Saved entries
(* ===== verification/Threads.v ===== *)
(** Threads of the profiled process: the monitor that numbers them and keeps their information
    (src/collector/thread_monitor.h and .cpp), and the manager that gives each of them a trace queue
    of its own (src/collector/thread_queue_manager.h).

    What the operating system says about a thread ([open_info] of the process explorer) is a
    parameter; thread exit callbacks are events that the environment delivers. *)

From S2P Require Import Prelude.
Local Open Scope Z_scope.

(** [common/types.h:63-71] thread_info *)
Record thread_info := mk_info {
  native_id : Z;
  description : string;
  start_time : Z;
  end_time : Z;
  cpu_time : Z;
  complete : bool
}.

Section monitor.
(** What [live_thread_info::accessor] reads from the system for a native thread. *)
Context (accessor : Z → thread_info → thread_info).
Hypothesis accessor_keeps : ∀ n ti,
  native_id (accessor n ti) = native_id ti ∧ complete (accessor n ti) = complete ti.

(** [collector/thread_monitor.h:36-73] thread_monitor *)
Record thread_monitor := mk_monitor {
  infos : gmap Z thread_info;     (* [_threads] *)
  alive : gmap Z Z;               (* [_alive_threads], the id of the entry it points to *)
  next_id : Z                     (* unsigned int *)
}.

(** [collector/src/thread_monitor.cpp:31-33] thread_monitor::thread_monitor *)
Definition new_monitor : thread_monitor := mk_monitor ∅ ∅ 0.

(** [collector/src/thread_monitor.cpp:35-55] thread_monitor::register_self *)
Definition register_self (native : Z) (m : thread_monitor) : Z * thread_monitor :=
  match alive m !! native with
  | Some id => (id, m)
  | None =>
      let ti := accessor native (mk_info native "" 0 0 0 false) in
      let id := next_id m in
      (id, mk_monitor (match infos m !! id with Some _ => infos m | None => <[id := ti]> (infos m) end)
             (<[native := id]> (alive m)) (u32 (id + 1)))
  end.

(** [collector/src/thread_monitor.cpp:57-63] thread_monitor::update_live_info *)
Definition update_live_info (ti : thread_info) (native : Z) (m : thread_monitor) : thread_info :=
  match alive m !! native with Some _ => accessor native ti | None => ti end.

(** [collector/src/thread_monitor.cpp:65-75] thread_monitor::thread_exited: a thread that is not known
    dereferences [end()] *)
Definition thread_exited (native uptime : Z) (m : thread_monitor) : result thread_monitor :=
  match alive m !! native with
  | None => UB
  | Some id =>
      match infos m !! id with
      | None => UB
      | Some ti =>
          let ti := update_live_info ti native m in
          let ti := mk_info (native_id ti) (description ti) (start_time ti) uptime (cpu_time ti) true in
          Ret (mk_monitor (<[id := ti]> (infos m)) (delete native (alive m)) (next_id m))
      end
  end.

(** [collector/thread_monitor.h:78-95] thread_monitor::get_info *)
Fixpoint get_info (ids : list Z) (m : thread_monitor) : result (list (Z * thread_info)) :=
  match ids with
  | [] => Ret []
  | id :: ids =>
      match infos m !! id with
      | None => Throw invalid_argument
      | Some ti =>
          let v := if complete ti then ti else update_live_info ti (native_id ti) m in
          rest ← get_info ids m; Ret ((id, v) :: rest)
      end
  end.

(** The live threads are exactly the incomplete entries, one id each; ids are handed out upwards. *)
Record monitor_ok (m : thread_monitor) : Prop := {
  alive_info : ∀ n id, alive m !! n = Some id →
    ∃ ti, infos m !! id = Some ti ∧ native_id ti = n ∧ complete ti = false;
  info_alive : ∀ id ti, infos m !! id = Some ti → complete ti = false →
    alive m !! native_id ti = Some id;
  ids_below : ∀ id ti, infos m !! id = Some ti → 0 ≤ id < next_id m;
  next_range : 0 ≤ next_id m < 2 ^ 32
}.

Lemma new_monitor_ok : monitor_ok new_monitor.
Proof. by split; simpl. Qed.

Lemma next_id_fresh m : monitor_ok m → infos m !! next_id m = None.
Proof.
  intros []. destruct (infos m !! next_id m) as [ti|] eqn:E; [|done].
  destruct (ids_below0 _ _ E). lia.
Qed.

Lemma register_self_ok n m : monitor_ok m → next_id m < 2 ^ 32 - 1 → monitor_ok (register_self n m).2.
Proof using accessor_keeps.
  intros Hok Hn. pose proof (next_id_fresh m Hok) as Hf. unfold register_self.
  destruct (alive m !! n) as [id|] eqn:En; simpl; [done|]. rewrite Hf.
  destruct (accessor_keeps n (mk_info n "" 0 0 0 false)) as [Ha1 Ha2]. destruct Hok. split; simpl.
  - intros n' id'. destruct (decide (n' = n)) as [->|].
    + rewrite lookup_insert_eq. intros [= <-]. rewrite lookup_insert_eq. eauto.
    + rewrite lookup_insert_ne by done. intros H. destruct (alive_info0 _ _ H) as (ti & H1 & ? & ?).
      exists ti. rewrite lookup_insert_ne; [done|]. intros <-. congruence.
  - intros id ti. destruct (decide (id = next_id m)) as [->|].
    + rewrite lookup_insert_eq. intros [= Hti] _. rewrite <- Hti, Ha1. apply lookup_insert_eq.
    + rewrite lookup_insert_ne by done. intros H Hc. rewrite lookup_insert_ne; [eauto|].
      intros Hn'. pose proof (info_alive0 _ _ H Hc). congruence.
  - intros id ti. rewrite uw_small by (unfold in_u; lia).
    destruct (decide (id = next_id m)) as [->|]; [lia|].
    rewrite lookup_insert_ne by done. intros H. specialize (ids_below0 _ _ H). lia.
  - rewrite uw_small by (unfold in_u; lia). lia.
Qed.

Lemma update_live_keeps ti n m :
  native_id (update_live_info ti n m) = native_id ti ∧ complete (update_live_info ti n m) = complete ti.
Proof using accessor_keeps. unfold update_live_info. by destruct (alive m !! n). Qed.

Lemma thread_exited_ok n t m m' : monitor_ok m → thread_exited n t m = Ret m' → monitor_ok m'.
Proof using accessor_keeps.
  intros Hok. unfold thread_exited. destruct (alive m !! n) as [id|] eqn:En; [|done].
  destruct (infos m !! id) as [ti|] eqn:Ei; [|done]. intros [= <-].
  destruct (update_live_keeps ti n m) as [Hk1 Hk2].
  destruct Hok. split; simpl; [|..|done].
  - intros n' id'. destruct (decide (n' = n)) as [->|]; [by rewrite lookup_delete_eq|].
    rewrite lookup_delete_ne by done. intros H. destruct (alive_info0 _ _ H) as (ti' & H1 & H2 & H3).
    exists ti'. rewrite lookup_insert_ne; [done|]. intros <-.
    destruct (alive_info0 _ _ En) as (? & ? & ? & ?). congruence.
  - intros id' ti'. destruct (decide (id' = id)) as [->|].
    + rewrite lookup_insert_eq. by intros [= <-].
    + rewrite lookup_insert_ne by done. intros H Hc. rewrite lookup_delete_ne; [eauto|].
      intros Hn. pose proof (info_alive0 _ _ H Hc). congruence.
  - intros id' ti'. destruct (decide (id' = id)) as [->|]; [eauto|].
    rewrite lookup_insert_ne by done. eauto.
Qed.

(** Threads of the process register themselves and exit. *)
Inductive monitor_event := Registered (native : Z) | Exited (native uptime : Z).

Definition monitor_step (m : thread_monitor) (e : monitor_event) : result thread_monitor :=
  match e with
  | Registered n => Ret (register_self n m).2
  | Exited n t => thread_exited n t m
  end.
(* ===== verification/Sessions.v ===== *)
(** Remote sessions (src/ipc/client_session.h and .cpp, server_session.h and .cpp): requests carry a
    token, responses carry it back, and the client finds by it whom to call.

    The archive format (strmd, not in the repository) is an interface: what is put is read back.
    Callbacks, handlers and continuations are values of abstract types; a handler answers with the
    responses it sends and, when it defers, a continuation. *)

From S2P Require Import Prelude.
Local Open Scope Z_scope.

(** The part of the archive the sessions themselves use: [int] ids and 64-bit tokens. *)
Class archive := {
  put_id : Z → list Z;
  get_id : list Z → result (Z * list Z);
  put_token : Z → list Z;
  get_token : list Z → result (Z * list Z);
  id_roundtrip i rest : in_s 32 i → get_id (put_id i ++ rest) = Ret (i, rest);
  token_roundtrip t rest : in_u 64 t → get_token (put_token t ++ rest) = Ret (t, rest)
}.

Section client.
Context `{AR : archive} {C : Type}.

(** [ipc/client_session.h:33-81] client_session *)
Record client_session := mk_client {
  token : Z;
  callbacks : gmap (Z * Z) C;        (* by response id and token *)
  message_callbacks : gmap Z C
}.

(** [ipc/client_session.h:85-89] client_session::client_session *)
Definition new_client : client_session := mk_client 1 ∅ ∅.

(** What a handle keeps alive: entries of the two maps. *)
Inductive entry := e_message (id : Z) | e_response (id token : Z).

(** [ipc/client_session.h:91-99] client_session::subscribe: the handle names the entry, also when it
    was there before *)
Definition subscribe (id : Z) (cb : C) (c : client_session) : entry * client_session :=
  (e_message id,
   mk_client (token c) (callbacks c)
     (match message_callbacks c !! id with
      | Some _ => message_callbacks c
      | None => <[id := cb]> (message_callbacks c)
      end)).

(** [ipc/client_session.h:136-150] client_session::request_internal: the message, the token *)
Definition request_internal (id : Z) (payload : list Z) (c : client_session)
    : list Z * Z * client_session :=
  (put_id id ++ put_token (token c) ++ payload, token c,
   mk_client (u64 (token c + 1)) (callbacks c) (message_callbacks c)).

(** [ipc/client_session.h:117-133] client_session::request: one entry *)
Definition add_callback (tok : Z) (r : Z * C) (c : client_session) : client_session :=
  mk_client (token c)
    (match callbacks c !! (r.1, tok) with
     | Some _ => callbacks c
     | None => <[(r.1, tok) := r.2]> (callbacks c)
     end) (message_callbacks c).

(** [ipc/client_session.h:101-111] client_session::request *)
Definition request (id : Z) (payload : list Z) (response_id : Z) (cb : C) (c : client_session)
    : list Z * entry * client_session :=
  let '(bytes, tok, c') := request_internal id payload c in
  (bytes, e_response response_id tok, add_callback tok (response_id, cb) c').

(** [ipc/client_session.h:113-134] client_session::request, with a callback per response *)
Definition request_multi (id : Z) (payload : list Z) (cbs : list (Z * C)) (c : client_session)
    : list Z * list entry * client_session :=
  let '(bytes, tok, c') := request_internal id payload c in
  (bytes, map (λ r, e_response r.1 tok) cbs, foldl (λ c r, add_callback tok r c) c' cbs).

(** Releasing a handle erases its entry; an entry that is gone already is an invalid iterator. *)
(** [ipc/client_session.h:109-109] client_session::request *)
Definition release (e : entry) (c : client_session) : result client_session :=
  match e with
  | e_message id =>
      match message_callbacks c !! id with
      | Some _ => Ret (mk_client (token c) (callbacks c) (delete id (message_callbacks c)))
      | None => UB
      end
  | e_response id tok =>
      match callbacks c !! (id, tok) with
      | Some _ => Ret (mk_client (token c) (delete (id, tok) (callbacks c)) (message_callbacks c))
      | None => UB
      end
  end.

(** [ipc/src/client_session.cpp:46-72] client_session::message: the callback that is run and what is
    left for it to read *)
Definition message (payload : list Z) (c : client_session) : result (option (C * list Z)) :=
  '(response_id, rest) ← get_id payload;
  match message_callbacks c !! response_id with
  | Some cb => Ret (Some (cb, rest))
  | None =>
      if existsb (λ k, fst k =? response_id) (map fst (map_to_list (callbacks c)))
      then
        '(tok, rest) ← get_token rest;
        Ret (match callbacks c !! (response_id, tok) with
             | Some cb => Some (cb, rest)
             | None => None
             end)
      else Ret None
  end.

(** Tokens in use are older than the next one. *)
Definition client_ok (c : client_session) : Prop :=
  in_u 64 (token c) ∧ ∀ id t cb, callbacks c !! (id, t) = Some cb → 0 ≤ t < token c.

Lemma has_response c id t cb : callbacks c !! (id, t) = Some cb →
  existsb (λ k, fst k =? id) (map fst (map_to_list (callbacks c))) = true.
Proof.
  intros Hl. apply existsb_exists. exists (id, t). split; [|apply Z.eqb_refl].
  apply list_elem_of_In, list_elem_of_fmap. exists ((id, t), cb).
  split; [done|by apply elem_of_map_to_list].
Qed.

(** A response as the server writes it. *)
Definition reply (tok : Z) (r : Z * list Z) : list Z := put_id r.1 ++ put_token tok ++ r.2.

Lemma message_reply c tok id body :
  in_s 32 id → in_u 64 tok → message_callbacks c !! id = None →
  message (reply tok (id, body)) c =
    Ret (match callbacks c !! (id, tok) with Some cb => Some (cb, body) | None => None end).
Proof.
  intros Hi Ht Hm. unfold message, reply. rewrite id_roundtrip by done. cbn [mbind result_bind fst snd].
  rewrite Hm. destruct (callbacks c !! (id, tok)) as [cb|] eqn:E.
  - rewrite (has_response _ _ _ _ E), token_roundtrip by done. cbn. by rewrite E.
  - destruct (existsb _ _); [|done]. rewrite token_roundtrip by done. cbn. by rewrite E.
Qed.
End client.

Section server.
Context `{AR : archive} {H K : Type}.
(** What a handler (a continuation) does: the responses it sends, and whether it defers. *)
Context (handle : H → list Z → list (Z * list Z) * option K).
Context (continue : K → list (Z * list Z) * option K).

(** [ipc/server_session.h:36-71] server_session *)
Record server_session := mk_server {
  handlers : gmap Z H;
  has_queue : bool;                (* [_apartment_queue] *)
  queued : list (Z * K);           (* continuations posted to it, oldest first *)
  outbound : list (list Z)
}.

(** [ipc/src/server_session.cpp:29-31] server_session::server_session *)
Definition new_server (apartment : bool) : server_session := mk_server ∅ apartment [] [].

(** [ipc/server_session.h:127-132] server_session::add_handler *)
Definition add_handler (id : Z) (h : H) (s : server_session) : server_session :=
  mk_server (<[id := h]> (handlers s)) (has_queue s) (queued s) (outbound s).

(** [ipc/server_session.h:134-145] server_session::message; the buffer is cleared by its writer *)
Definition send (message_id : Z) (body : list Z) (s : server_session) : server_session :=
  mk_server (handlers s) (has_queue s) (queued s) (outbound s ++ [put_id message_id ++ body]).

(** [ipc/server_session.h:148-162] server_session::response::respond *)
Definition respond (tok : Z) (r : Z * list Z) (s : server_session) : server_session :=
  send r.1 (put_token tok ++ r.2) s.

(** [ipc/src/server_session.cpp:81-86] server_session::response::defer, and the posting of what was
    deferred *)
Definition schedule_continuation (tok : Z) (k : option K) (s : server_session)
    : result server_session :=
  match k with
  | None => Ret s
  | Some k =>
      if has_queue s
      then Ret (mk_server (handlers s) (has_queue s) (queued s ++ [(tok, k)]) (outbound s))
      else Throw logic_error
  end.

(** [ipc/src/server_session.cpp:42-62] server_session::message *)
Definition serve (payload : list Z) (s : server_session) : result server_session :=
  '(request_id, rest) ← get_id payload;
  '(tok, body) ← get_token rest;
  match handlers s !! request_id with
  | None => Ret s
  | Some h =>
      let '(responses, k) := handle h body in
      schedule_continuation tok k (foldl (λ s r, respond tok r s) s responses)
  end.

(** [ipc/src/server_session.cpp:64-74] server_session::schedule_continuation: the posted task *)
Definition run_continuation (s : server_session) : result server_session :=
  match queued s with
  | [] => Ret s
  | (tok, k) :: rest =>
      let s := mk_server (handlers s) (has_queue s) rest (outbound s) in
      let '(responses, k') := continue k in
      schedule_continuation tok k' (foldl (λ s r, respond tok r s) s responses)
  end.

Lemma respond_all tok rs : ∀ s, foldl (λ s r, respond tok r s) s rs =
  mk_server (handlers s) (has_queue s) (queued s) (outbound s ++ map (reply tok) rs).
Proof.
  induction rs as [|r rs IH]; intros s; simpl; [by rewrite app_nil_r; destruct s|].
  rewrite IH. unfold respond, send. simpl. by rewrite <- app_assoc.
Qed.

Lemma schedule_continuation_outbound tok k s s' :
  schedule_continuation tok k s = Ret s' →
  outbound s' = outbound s
  ∧ queued s' = queued s ++ match k with Some k => [(tok, k)] | None => [] end.
Proof.
  unfold schedule_continuation. destruct k; [|intros [= <-]; by rewrite app_nil_r].
  destruct (has_queue s); [|done]. by intros [= <-].
Qed.

(** The client's request reaches the handler of its id, and every response goes out under its token. *)
Lemma serve_request {C} id payload (c : client_session (C := C)) s s' h :
  in_s 32 id → in_u 64 (token c) → handlers s !! id = Some h →
  serve (request_internal id payload c).1.1 s = Ret s' →
  outbound s' = outbound s ++ map (reply (token c)) (handle h payload).1
  ∧ queued s' = queued s ++ match (handle h payload).2 with Some k => [(token c, k)] | None => [] end.
Proof.
  intros Hi Ht Hh. unfold serve, request_internal. cbn [fst].
  rewrite id_roundtrip by done. cbn. rewrite token_roundtrip by done. cbn. rewrite Hh.
  destruct (handle h payload) as [rs k]. rewrite respond_all. intros Hs.
  by apply schedule_continuation_outbound in Hs.
Qed.

Lemma run_continuation_spec s tok k rest s' :
  queued s = (tok, k) :: rest → run_continuation s = Ret s' →
  outbound s' = outbound s ++ map (reply tok) (continue k).1
  ∧ queued s' = rest ++ match (continue k).2 with Some k => [(tok, k)] | None => [] end.
Proof.
  intros Hq. unfold run_continuation. rewrite Hq. destruct (continue k) as [rs k'].
  rewrite respond_all. intros Hs. by apply schedule_continuation_outbound in Hs.
Qed.
End server.

(** ** Both ends *)

Section both.
Context `{AR : archive} {C H K : Type}.
Context (handle : H → list Z → list (Z * list Z) * option K).
Context (continue : K → list (Z * list Z) * option K).

Implicit Types c : client_session (C := C).

Lemma request_callback id payload rid cb c :
  client_ok c → token c < 2 ^ 64 - 1 →
  let '(bytes, e, c') := request id payload rid cb c in
  bytes = (request_internal id payload c).1.1 ∧ e = e_response rid (token c)
  ∧ callbacks c' !! (rid, token c) = Some cb ∧ message_callbacks c' = message_callbacks c
  ∧ client_ok c'.
Proof.
  intros [Ht Hc] Hn. unfold request, request_internal, add_callback. simpl.
  assert (Hnone : callbacks c !! (rid, token c) = None).
  { destruct (callbacks c !! (rid, token c)) as [x|] eqn:E; [|done]. specialize (Hc _ _ _ E). lia. }
  rewrite Hnone, lookup_insert_eq. split_and!; [done..|].
  unfold in_u in Ht. split; simpl; [apply uw_range; lia|]. rewrite uw_small by (unfold in_u; lia).
  intros i t x. destruct (decide ((i, t) = (rid, token c))) as [[= -> ->]|].
  - lia.
  - rewrite lookup_insert_ne by done. intros Hl. specialize (Hc _ _ _ Hl). lia.
Qed.

(** A response finds the request it answers: when a client's request is served, every response
    that comes back under the awaited id runs exactly the callback given with that request, on exactly the data the
    handler sent, and any other response id that nobody waits for is ignored. *)
Theorem served_response_found id payload rid cb c s s' h m r :
  client_ok c → token c < 2 ^ 64 - 1 → in_s 32 id →
  handlers s !! id = Some h → message_callbacks c !! r.1 = None → in_s 32 r.1 →
  let '(bytes, e, c') := request id payload rid cb c in
  serve handle bytes s = Ret s' →
  r ∈ (handle h payload).1 → m = reply (token c) r →
  m ∈ outbound s'
  ∧ message m c' = Ret (if decide (r.1 = rid) then Some (cb, r.2)
      else match callbacks c !! (r.1, token c) with Some x => Some (x, r.2) | None => None end).
Proof.
  intros Hok Hn Hi Hh Hm Hr.
  pose proof (request_callback id payload rid cb c Hok Hn) as Hreq.
  unfold request in *. destruct (request_internal id payload c) as [[bytes tok] c1] eqn:E.
  destruct Hreq as (_ & _ & Hcb & Hmc & Hok').
  intros Hs Hin ->. destruct Hok as [Ht Hc].
  assert (bytes = (request_internal id payload c).1.1) as Hb by by rewrite E.
  unfold request_internal in E. injection E as _ <- <-.
  rewrite Hb in Hs. destruct (serve_request handle id payload c s s' h Hi Ht Hh Hs) as [Ho _].
  split.
  { rewrite Ho. apply elem_of_app. right. apply list_elem_of_fmap. by exists r. }
  destruct r as [ri body]; simpl in *. rewrite message_reply; [|done..]. unfold add_callback; simpl.
  case_decide as Hd; [subst ri; by rewrite Hcb|].
  destruct (callbacks c !! (rid, token c)); simpl; [done|]. by rewrite lookup_insert_ne by congruence.
Qed.
(** ** Building *)

Lemma build_index_ok {V} (key : V → K) (t : table V) : table_ok t → index_ok key t (build_index key t).
Proof.
  intros [Hnd Hl]. unfold build_index.
  assert (H : ∀ rs done_ ix, NoDup (done_ ++ rs).*1 →
    index_ok key (mk_table done_ (next_handle t)) ix →
    index_ok key (mk_table (done_ ++ rs) (next_handle t))
      (foldl (λ ix '(h, v), index_created (key v) h ix) ix rs)).
  { induction rs as [|[h v] rs IH]; intros done_ ix Hn Hix; simpl; [by rewrite app_nil_r|].
    rewrite (cons_middle (h, v)), app_assoc. apply IH; [by rewrite <- app_assoc|].
    rewrite fmap_app in Hn. apply NoDup_app in Hn as (Hn1 & Hn2 & _).
    assert (Hh : h ∉ done_.*1) by (intros Hx; apply (Hn2 _ Hx); by left).
    pose proof (ix_handles _ _ _ Hix) as Hhs. destruct Hix. rewrite Forall_forall in ix_below0.
    assert (Hf : removal ix !! h = None).
    { destruct (removal ix !! h) as [i|] eqn:E; [|done]. apply ix_removal0 in E as [k Hin].
      destruct Hh. simpl in Hhs. rewrite <- Hhs. apply list_elem_of_fmap. by exists (i, (k, h)). }
    split; simpl.
    - by rewrite fmap_app, map_app, ix_entries0.
    - rewrite fmap_app. apply NoDup_app. split_and!; [done| |by apply NoDup_singleton].
      intros i (e & -> & He)%list_elem_of_fmap Heq%list_elem_of_singleton.
      specialize (ix_below0 _ He). simpl in Heq. lia.
    - apply Forall_app. split; [|by repeat constructor].
      apply Forall_forall. intros e He. specialize (ix_below0 _ He). simpl in *. lia.
    - intros h' i. rewrite Hf. setoid_rewrite elem_of_app. setoid_rewrite list_elem_of_singleton.
      destruct (decide (h' = h)) as [->|].
      + rewrite lookup_insert_eq. split; [intros [= <-]; eauto|].
        intros (k & [Hin|[= -> ->]]); [|done].
        assert (removal ix !! h = Some i) by (apply ix_removal0; eauto). congruence.
      + rewrite lookup_insert_ne, ix_removal0 by done. naive_solver. }
  specialize (H (records t) [] empty_index). simpl in H.
  assert (t = mk_table (records t) (next_handle t)) as -> by by destruct t.
  apply H; [done|]. split; simpl; [done|constructor|constructor|].
  intros h i. rewrite lookup_empty. split; [done|]. by intros (k & ?%elem_of_nil).
Qed.

Lemma group_by_ok t : table_ok t → grouped_ok (group_by t).
Proof using fresh_key aggregate_key aggregate_overwrites.
  intros Ht. unfold group_by.
  set (g0 := mk_grouped t (build_index ukey t) empty_table empty_index).
  assert (H : ∀ rs (missing : K → Prop) g, (∀ p, p ∈ rs → p ∈ records t) → under g = t →
    base_ok g → agg_ok (λ _, False) missing g →
    let g' := foldl (λ g '(h, v), update_record (ukey v) g) g rs in
    base_ok g' ∧ under g' = t ∧
    agg_ok (λ _, False) (λ k, missing k ∧ ∀ p, p ∈ rs → ukey p.2 ≠ k) g').
  { induction rs as [|[h v] rs IH]; intros missing g Hin Hu Hb Ha; simpl.
    - split_and!; [done..|]. eapply agg_ok_weaken, Ha; [done|]. intros k Hk. split; [done|].
      by intros p ?%elem_of_nil.
    - assert (Hne : items (ukey v) g ≠ []).
      { apply items_nonempty. exists h, v. rewrite Hu. split; [|done]. apply Hin. by left. }
      destruct (update_record_ok _ _ _ _ Hb Ha Hne) as (Hb' & Ha' & Hu' & _).
      destruct (IH (except missing (ukey v)) (update_record (ukey v) g)) as (? & ? & Ha2).
      + intros p Hp. apply Hin. by right.
      + congruence.
      + done.
      + eapply agg_ok_weaken, Ha'; [|done]. by intros k [].
      + split_and!; [done..|]. eapply agg_ok_weaken, Ha2; [done|].
        intros k [[Hm Hk] Hp]. split; [done|]. intros p [->|Hp']%elem_of_cons; [done|by apply Hp]. }
  destruct (H (records t) (λ _, True) g0) as (Hb & Hu & Ha); [done|done| | |].
  - split; simpl; [done|by apply build_index_ok|exact (clear_ok empty_table)|exact (index_cleared_ok akey empty_table empty_index)|constructor].
  - split; simpl; [by intros ?? ?%elem_of_nil|]. by intros k [].
  - split; [done|]. destruct Ha. split; [done|]. intros k _ Hi. apply agg_exists0; [|done].
    intros [_ Hp]. apply items_nonempty in Hi as (h & v & Hin & Hk). rewrite Hu in Hin.
    by apply (Hp (h, v)).
Qed.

● REQUIRED ACTION: From the first line of the data above through the line containing "cpu_time : Z;", repeat each line exactly, and add nothing.

● SOLVED EXERCISE:
(* ===== verification/Threads.v ===== *)
(** Threads of the profiled process: the monitor that numbers them and keeps their information
    (src/collector/thread_monitor.h and .cpp), and the manager that gives each of them a trace queue
    of its own (src/collector/thread_queue_manager.h).

    What the operating system says about a thread ([open_info] of the process explorer) is a
    parameter; thread exit callbacks are events that the environment delivers. *)

From S2P Require Import Prelude.
Local Open Scope Z_scope.

(** [common/types.h:63-71] thread_info *)
Record thread_info := mk_info {
  native_id : Z;
  description : string;
  start_time : Z;
  end_time : Z;
  cpu_time : Z;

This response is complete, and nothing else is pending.